Here’s why I’m not afraid…in fact, here’s why I embrace a Big, Bad OCLC:

Firstly, Microsoft did set technology back via their sub-standard products and near-monopoly for almost 15 years, but that company is now losing market share rapidly for both of those reasons. In fact, they’ve already been dethroned by Apple as the world’s largest tech company, and probably soon by Google too. OCLC, on the other hand, is being too innovative (for now) to be a slothful titan like Microsoft.

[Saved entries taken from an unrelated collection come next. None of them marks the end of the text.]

Lemma py_sum_ge (lo : Q) (l : list Q) :
  (forall q, In q l -> lo <= q) ->
  inject_Z (Z.of_nat (List.length l)) * lo <= py_sum l.
Proof.
  induction l as [| x l IH]; intro H.
  - unfold py_sum. cbn [List.length fold_left Z.of_nat].
    change (inject_Z 0) with 0. lra.
  - rewrite inject_Z_length_cons, py_sum_cons.
    assert (lo <= x) by (apply H; left; reflexivity).
    assert (inject_Z (Z.of_nat (List.length l)) * lo <= py_sum l)
      by (apply IH; intros q Hq; apply H; right; exact Hq).
    lra.
Qed.

Lemma py_sum_le (hi : Q) (l : list Q) :
  (forall q, In q l -> q <= hi) ->
  py_sum l <= inject_Z (Z.of_nat (List.length l)) * hi.
Proof.
  induction l as [| x l IH]; intro H.
  - unfold py_sum. cbn [List.length fold_left Z.of_nat].
    change (inject_Z 0) with 0. lra.
  - rewrite inject_Z_length_cons, py_sum_cons.
    assert (x <= hi) by (apply H; left; reflexivity).
    assert (py_sum l <= inject_Z (Z.of_nat (List.length l)) * hi)
      by (apply IH; intros q Hq; apply H; right; exact Hq).
    lra.
Qed.

Lemma dropna_In (xs : list cell) (q : Q) : In q (dropna xs) <-> In (Some q) xs.
Proof.
  induction xs as [| [x |] xs IH]; simpl.
  - tauto.
  - rewrite IH. split; (intros [H | H]; [left; congruence | right; exact H]).
  - rewrite IH. split; [intro H; right; exact H | intros [H | H]; [discriminate | exact H]].
Qed.

(** A mean lies between any bounds of the values it averages. *)
Lemma mean_bounds (xs : list cell) (m : Q) :
  mean xs = Some m ->
  (forall lo, (forall q, In (Some q) xs -> lo <= q) -> lo <= m) /\
  (forall hi, (forall q, In (Some q) xs -> q <= hi) -> m <= hi).
Proof.
  unfold mean. destruct (dropna xs) as [| v vs] eqn:E; [discriminate |].
  intro Hm. inversion Hm; subst m. clear Hm.
  assert (Hn : 0 < inject_Z (Z.of_nat (List.length (v :: vs)))).
  { rewrite inject_Z_length_cons. pose proof (inject_Z_length_nonneg vs). lra. }
  assert (Hin : forall q, In q (v :: vs) -> In (Some q) xs)
    by (intros q Hq; apply dropna_In; rewrite E; exact Hq).
  split.
  - intros lo Hlo. apply Qle_shift_div_l; [exact Hn |].
    rewrite (Qmult_comm lo).
    exact (py_sum_ge lo (v :: vs) (fun q Hq => Hlo q (Hin q Hq))).
  - intros hi Hhi. apply Qle_shift_div_r; [exact Hn |].
    rewrite (Qmult_comm hi).
    exact (py_sum_le hi (v :: vs) (fun q Hq => Hhi q (Hin q Hq))).
Qed.

Lemma fill_mean_ge {A : Type} (col : A -> cell) (l : list A) (lo : Q) :
  lo <= 0 ->
  (forall x q, In x l -> col x = Some q -> lo <= q) ->
  lo <= fillna0 (mean (map col l)).
Proof.
  intros H0 H. destruct (mean (map col l)) as [m |] eqn:E; simpl; [| exact H0].
  apply (proj1 (mean_bounds _ _ E)). intros q Hq.
  apply in_map_iff in Hq. destruct Hq as [x [Hc Hx]]. exact (H x q Hx Hc).
Qed.

Lemma fill_mean_le {A : Type} (col : A -> cell) (l : list A) (hi : Q) :
  0 <= hi ->
  (forall x q, In x l -> col x = Some q -> q <= hi) ->
  fillna0 (mean (map col l)) <= hi.
Proof.
  intros H0 H. destruct (mean (map col l)) as [m |] eqn:E; simpl; [| exact H0].
  apply (proj2 (mean_bounds _ _ E)). intros q Hq.
  apply in_map_iff in Hq. destruct Hq as [x [Hc Hx]]. exact (H x q Hx Hc).
Qed.

Lemma fillna0_bounds (c : cell) (lo hi : Q) :
  lo <= 0 -> 0 <= hi -> (forall q, c = Some q -> lo <= q <= hi) ->
  lo <= fillna0 c <= hi.
Proof.
  intros Hlo Hhi H. destruct c as [q |]; simpl.
  - apply H. reflexivity.
  - split; assumption.
Qed.

(** X9. The joins keep the metrics in the ranges of the source data: if
    every match rate, overlap, dispute rate and viewability present in
    the row-sets is in [0,1] and every CPM present is at least 0, the
    same holds of every row of [dyn], filled values included. *)
Theorem dyn_metrics_in_range
    (health : list HealthRecord) (identity : list IdentityRecord)
    (finance : list FinanceRecord) (delivery : list DeliveryRecord) :
  (forall i q, In i identity -> i_MATCH_RATE i = Some q -> 0 <= q <= 1) ->
  (forall i q, In i identity -> i_OVERLAP i = Some q -> 0 <= q <= 1) ->
  (forall f q, In f finance -> f_DISPUTE_RATE f = Some q -> 0 <= q <= 1) ->
  (forall d q, In d delivery -> d_CPM d = Some q -> 0 <= q) ->
  (forall d q, In d delivery -> d_VIEWABILITY d = Some q -> 0 <= q <= 1) ->
  forall r, In r (dyn health identity finance delivery) ->
    0 <= MATCH_RATE r <= 1 /\ 0 <= OVERLAP r <= 1 /\
    0 <= DISPUTE_RATE r <= 1 /\ 0 <= CPM r /\ 0 <= VIEWABILITY r <= 1.
Proof.
  intros Hm Ho Hd Hc Hv r Hr.
  assert (H01 : (0 <= 1)%Q) by discriminate.
  assert (H00 : (0 <= 0)%Q) by discriminate.
  destruct (dyn_from_dyn1 _ _ _ _ r Hr) as [i [Hi [_ [-> [-> _]]]]].
  assert (Hid : 0 <= ir_MATCH_RATE i <= 1 /\ 0 <= ir_OVERLAP i <= 1).
  { destruct (dyn1_row _ _ i Hi) as [[_ [-> [-> _]]] | [x [Hx [_ [-> [-> _]]]]]].
    - repeat split; discriminate.
    - split; apply fillna0_bounds; try assumption; intros q Hq.
      + exact (Hm x q Hx Hq).
      + exact (Ho x q Hx Hq). }
  destruct Hid as [Hmr Hov].
  split; [exact Hmr |]. split; [exact Hov |].
  revert Hr. unfold dyn. rewrite in_map_iff.
  intros [[[[i' dispute] cpm] view] [<- H4]]. simpl.
  pose proof (merge_fill_fst _ _ _ _ H4) as H3. simpl in H3.
  pose proof (merge_fill_fst _ _ _ _ H3) as H2. simpl in H2.
  rewrite (merge_fill_groupby_value _ _ _ _ _ _ _ H2).
  rewrite (merge_fill_groupby_value _ _ _ _ _ _ _ H3).
  rewrite (merge_fill_groupby_value _ _ _ _ _ _ _ H4).
  repeat split.
  - apply fill_mean_ge; [exact H00 |]. intros f q Hf Hq.
    apply filter_In in Hf. exact (proj1 (Hd f q (proj1 Hf) Hq)).
  - apply fill_mean_le; [exact H01 |]. intros f q Hf Hq.
    apply filter_In in Hf. exact (proj2 (Hd f q (proj1 Hf) Hq)).
  - apply fill_mean_ge; [exact H00 |]. intros d q Hf Hq.
    apply filter_In in Hf. exact (Hc d q (proj1 Hf) Hq).
  - apply fill_mean_ge; [exact H00 |]. intros d q Hf Hq.
    apply filter_In in Hf. exact (proj1 (Hv d q (proj1 Hf) Hq)).
  - apply fill_mean_le; [exact H01 |]. intros d q Hf Hq.
    apply filter_In in Hf. exact (proj2 (Hv d q (proj1 Hf) Hq)).
Qed.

Second, libraries are already suffering under other monopolists: the publishers and their database brethren, which have created extremely unser-unfriendly information silos in the areas of eBooks, journals, etc. A Big, Bad OCLC will have the leverage over these folks to push them to opening up their indexes so that the long, sad saga of multiple, siloed databases will finally come to an end. When there is a Big, Bad OCLC, you either add your index to WorldCat, or you suffer a lonely obscurity that is very unprofitable.

Finally, there is a movement to extend OCLC’s benefits across the library world. This idea of making OCLC a platform designed for others to build on top of is just the kind of environment libraries need to compete with the likes of Google and other information providers. It will keep us fresh as Firefox, up to date like Twitter, connected like Facebook…and more importantly, perhaps even more relevant than Google.

Yeah, I can’t wait for the Big, Bad OCLC.